→ **THE PROBLEM**
Go to the line that includes "- rewrite IH, A" and retype it, then every line after it to the end of the data, adding nothing.

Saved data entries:
(** C6, as the code has it.  In every reachable state with an active
    connection and a ceiling that is not negative, [SubmitHashes] of the
    empty list goes through its loop test and its wait without launching
    anything and returns a nil error with [Hashes = 0] and [Submitted = 0];
    the session is what it was and nothing was sent. *)
Theorem SubmitHashes_empty_succeeds (w : world) (clock1 clock2 : Z) :
  reachable w -> crashed w = false -> IsActive (eng w) = true ->
  0 <= GetMaxHashes (eng w) ->
  exists w',
    run [EvSubmitHashes []; EvCall (length (calls w)) clock1;
         EvCall (length (calls w)) clock2] w = Some w' /\
    calls w' !! length (calls w)
    = Some {| c_kind := Submit []; c_pc := CReturned None; c_i := 0; c_next := 0%nat;
              c_result := {| res_Hashes := 0; res_Submitted := 0;
                             res_Duration := clock2; res_Error := None |};
              c_tasks := [] |} /\
    session (eng w') = session (eng w) /\ outbox w' = outbox w /\
    crashed w' = false.
Proof.
  intros Hw Hc Hact Hmax.
  pose proof (reachable_winv w Hw) as [(_ & Hmb & _) _].
  cbn [run]. rewrite step_SubmitHashes by exact Hc.
  unfold SubmitHashes_entry. rewrite Hact. simpl negb. cbv iota. simpl length.
  destruct (Z.gtb_spec (Z.of_nat 0) (GetMaxHashes (eng w))); [simpl in *; lia |].
  cbn [fst snd].
  erewrite step_EvCall; [| exact Hc | apply list_lookup_middle; reflexivity | reflexivity].
  cbn [calls set_calls eng set_eng].
  rewrite insert_app_r_alt, Nat.sub_diag by lia. cbn [insert list_insert].
  erewrite step_EvCall;
    [| exact Hc | apply list_lookup_middle; reflexivity | reflexivity].
  cbn [calls set_calls eng set_eng].
  rewrite insert_app_r_alt, Nat.sub_diag by lia. cbn [insert list_insert].
  eexists. split; [reflexivity |].
  split; [apply list_lookup_middle; reflexivity |].
  split; [| split; [reflexivity | exact Hc]].
  simpl. apply set_MiniBlocks_same. rewrite Z.add_0_r. apply wrap_int_id. exact Hmb.
Qed.

Lemma forallb_done_stored (ts : list task) :
  forallb task_done ts = true -> stored_tasks ts = ok_tasks ts.
Proof.
  intros H. apply count_tasks_all.
  induction ts as [| t ts IH]; [constructor |].
  simpl in H. apply andb_prop in H as [Ht Hts]. constructor; [| exact (IH Hts)].
  unfold stored, task_done in *. destruct (t_pc t); try discriminate.
  apply andb_true_r.
Qed.

Lemma stored_le_ok (ts : list task) : stored_tasks ts <= ok_tasks ts.
Proof.
  apply count_tasks_le. intros t. unfold stored. intros [H _]%andb_prop. exact H.
Qed.

(** A step of activation [k] or of the read loop leaves the session alone
    until the activation returns, and then raises [MiniBlocks] by the
    [Submitted] of the result. *)
Lemma solo_step_session (k : nat) (params : list Submit_Params)
    (s0 : GetSessionEPOCH_Result) (ev : event) (w w' : world) :
  winv w -> own_event k ev -> step ev w = Some w' ->
  session_of_submit k params s0 w -> session_of_submit k params s0 w'.
Proof.
  intros [_ Hcs] Hown Hstep (c & Hk & Hkind & Hs). unfold step in Hstep.
  destruct (crashed w); [discriminate |].
  destruct ev as [| | | | | | | | | k' clock | k' t io]; simpl in Hown; try contradiction.
  - injection Hstep as <-. exists c. simpl. repeat split; auto.
    unfold StopGetWork. destruct (IsActive _); exact Hs.
  - destruct (IsActive _); [| discriminate]. injection Hstep as <-.
    exists c. simpl. repeat split; auto.
  - subst k'. rewrite Hk in Hstep.
    destruct (call_step clock c (eng w)) as [[c' e'] |] eqn:Hcall; [| discriminate].
    injection Hstep as <-. exists c'. simpl.
    split; [apply list_lookup_insert_eq; eapply lookup_lt_Some; exact Hk |].
    unfold call_step in Hcall. destruct (c_pc c) eqn:Hpc.
    + destruct (loop_cond c); [destruct (res_Error _) |]; injection Hcall as <- <-;
        simpl; auto.
    + destruct (acquire (eng w)) as [e1 |] eqn:Hacq; [| discriminate].
      apply acquire_spec in Hacq as (ch & _ & _ & ->). rewrite Hkind in Hcall.
      destruct (params !! c_next c); [| discriminate].
      injection Hcall as <- <-. simpl. auto.
    + destruct (forallb task_done (c_tasks c)); [| discriminate].
      unfold finish in Hcall. rewrite Hkind in Hcall. injection Hcall as <- <-.
      simpl. rewrite Hs. auto.
    + discriminate.
  - subst k'. rewrite Hk in Hstep.
    destruct (c_tasks c !! t) as [tk |] eqn:Ht; [| discriminate].
    destruct (task_step io tk c (eng w) (outbox w)) as [[| [[[tk' c'] e'] out']] |] eqn:Htask;
      [| | discriminate].
    + injection Hstep as <-. exists c. auto.
    + injection Hstep as <-.
      pose proof (task_step_semaphore _ _ _ _ _ _ _ _ _ Htask)
        as (Hts & Hkind' & Hpc' & _ & Hnd & _ & Hcase).
      exists (set_c_tasks (<[t := tk']> (c_tasks c')) c'). simpl.
      split; [apply list_lookup_insert_eq; eapply lookup_lt_Some; exact Hk |].
      split; [congruence |]. rewrite Hpc'.
      assert (session e' = session (eng w)) as ->.
      { destruct Hcase as [(-> & _) | (_ & _ & _ & _ & _ & ch & _ & _ & ->)]; reflexivity. }
      destruct (c_pc c) as [| | | [err |]] eqn:Hpc; try exact Hs.
      pose proof (Forall_lookup_1 _ _ _ _ Hcs Hk) as Hc. unfold call_ok in Hc.
      rewrite Hpc in Hc. destruct Hc as (_ & Hret & _).
      destruct (Hret eq_refl) as [_ Hdone].
      rewrite (forallb_lookup _ _ _ _ Hdone Ht) in Hnd. discriminate.
Qed.

(** What [call_ok] says of an activation one of whose goroutines can move. *)
Lemma call_ok_with_task (c : call) (t : nat) (tk : task) :
  call_ok c -> c_tasks c !! t = Some tk -> task_done tk = false ->
  Forall (task_wf (c_kind c) (stored_tasks (c_tasks c))) (c_tasks c) /\
  (forall params, c_kind c = Submit params ->
     Z.of_nat (length params) <= LIMIT_MAX_HASHES /\
     (length (c_tasks c) <= length params)%nat /\
     0 <= c_i c <= stored_tasks (c_tasks c)).
Proof.
  intros Hc Ht Hnd. unfold call_ok in Hc.
  destruct (c_pc c) as [| | | [err |]].
  4: { destruct Hc as [Hnil _]. rewrite Hnil in Ht. discriminate. }
  4: { destruct Hc as (_ & Hret & _). destruct (Hret eq_refl) as [_ Hdone].
       rewrite (forallb_lookup _ _ _ _ Hdone Ht) in Hnd. discriminate. }
  all: destruct Hc as (Hwf & _ & Hk); (split; [exact Hwf |]);
    intros params Hkind; rewrite Hkind in Hk;
    destruct Hk as (Hn & Hnx & Hlen & Hi & _); repeat split; try lia.
Qed.
Lemma slice_range x off count : 0 <= count -> 0 <= slice x off count < 2 ^ count.
Proof. intros. apply Z.mod_pos_bound, Z.pow_pos_nonneg; lia. Qed.

Lemma ones_sub count : 0 <= count -> Z.shiftl 1 count - 1 = Z.ones count.
Proof. intros. rewrite Z.shiftl_mul_pow2, Z.ones_equiv by lia. lia. Qed.

Lemma slice_unique x lo d hi off count :
  0 <= off -> 0 <= count -> 0 <= lo < 2 ^ off -> 0 <= d < 2 ^ count ->
  x = lo + 2 ^ off * (d + 2 ^ count * hi) -> slice x off count = d.
Proof.
  intros Ho Hc Hlo Hd ->. unfold slice.
  rewrite Z.add_comm, Z.mul_comm, Z.div_add_l, (Z.div_small lo) by lia.
  rewrite Z.add_0_r, Z.mul_comm, Z_mod_plus_full. apply Z.mod_small; lia.
Qed.

(** Little-endian evaluation of limbs of [w] bits; a limb is a slice of the
    value, also past the end, where both sides are zero. *)
Fixpoint leval (w : Z) (l : list Z) : Z :=
  match l with [] => 0 | d :: l => d + 2 ^ w * leval w l end.

Lemma leval_nonneg w l : 0 <= w -> Forall (fun d => 0 <= d < 2 ^ w) l -> 0 <= leval w l.
Proof.
  intros Hw. induction 1 as [| d l Hd Hl IH]; cbn; [lia |].
  assert (0 < 2 ^ w) by (apply Z.pow_pos_nonneg; lia). nia.
Qed.

Lemma slice_shift x d w k count :
  0 <= w -> 0 <= k -> 0 <= d < 2 ^ w -> slice (d + 2 ^ w * x) (w + k) count = slice x k count.
Proof.
  intros Hw Hk Hd. unfold slice.
  rewrite Z.pow_add_r, <- Z.div_div by (try apply Z.pow_nonzero; try apply Z.pow_pos_nonneg; lia).
  do 2 f_equal. rewrite Z.mul_comm, Z.div_add, Z.div_small by lia. lia.
Qed.

(** The same digits read most significant first. *)
Lemma fold_leval w l : forall acc,
  0 <= w -> fold_left (fun a d => 2 ^ w * a + d) l acc = 2 ^ (w * Z.of_nat (length l)) * acc + leval w (rev l).
Proof.
  assert (A : forall l m, 0 <= w -> leval w (l ++ m) = leval w l + 2 ^ (w * Z.of_nat (length l)) * leval w m).
  { intros l' m Hw. induction l' as [| d l' IH]; cbn [app leval length].
    - rewrite Z.mul_0_r, Z.pow_0_r. lia.
    - rewrite IH. replace (w * Z.of_nat (S (length l'))) with (w + w * Z.of_nat (length l')) by lia.
      rewrite Z.pow_add_r by lia. ring. }
  induction l as [| d l IH]; intros acc Hw; cbn [fold_left rev].
  - change (leval w []) with 0. cbn [length]. rewrite Z.mul_0_r, Z.pow_0_r. lia.
  - rewrite IH, A by assumption. rewrite length_rev. cbn [leval length].
    replace (w * Z.of_nat (S (length l))) with (w + w * Z.of_nat (length l)) by lia.
    rewrite Z.pow_add_r by lia. ring.
Qed.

→ **PROBLEM SOLUTION**
  - rewrite IH, A by assumption. rewrite length_rev. cbn [leval length].
    replace (w * Z.of_nat (S (length l))) with (w + w * Z.of_nat (length l)) by lia.
    rewrite Z.pow_add_r by lia. ring.
Qed.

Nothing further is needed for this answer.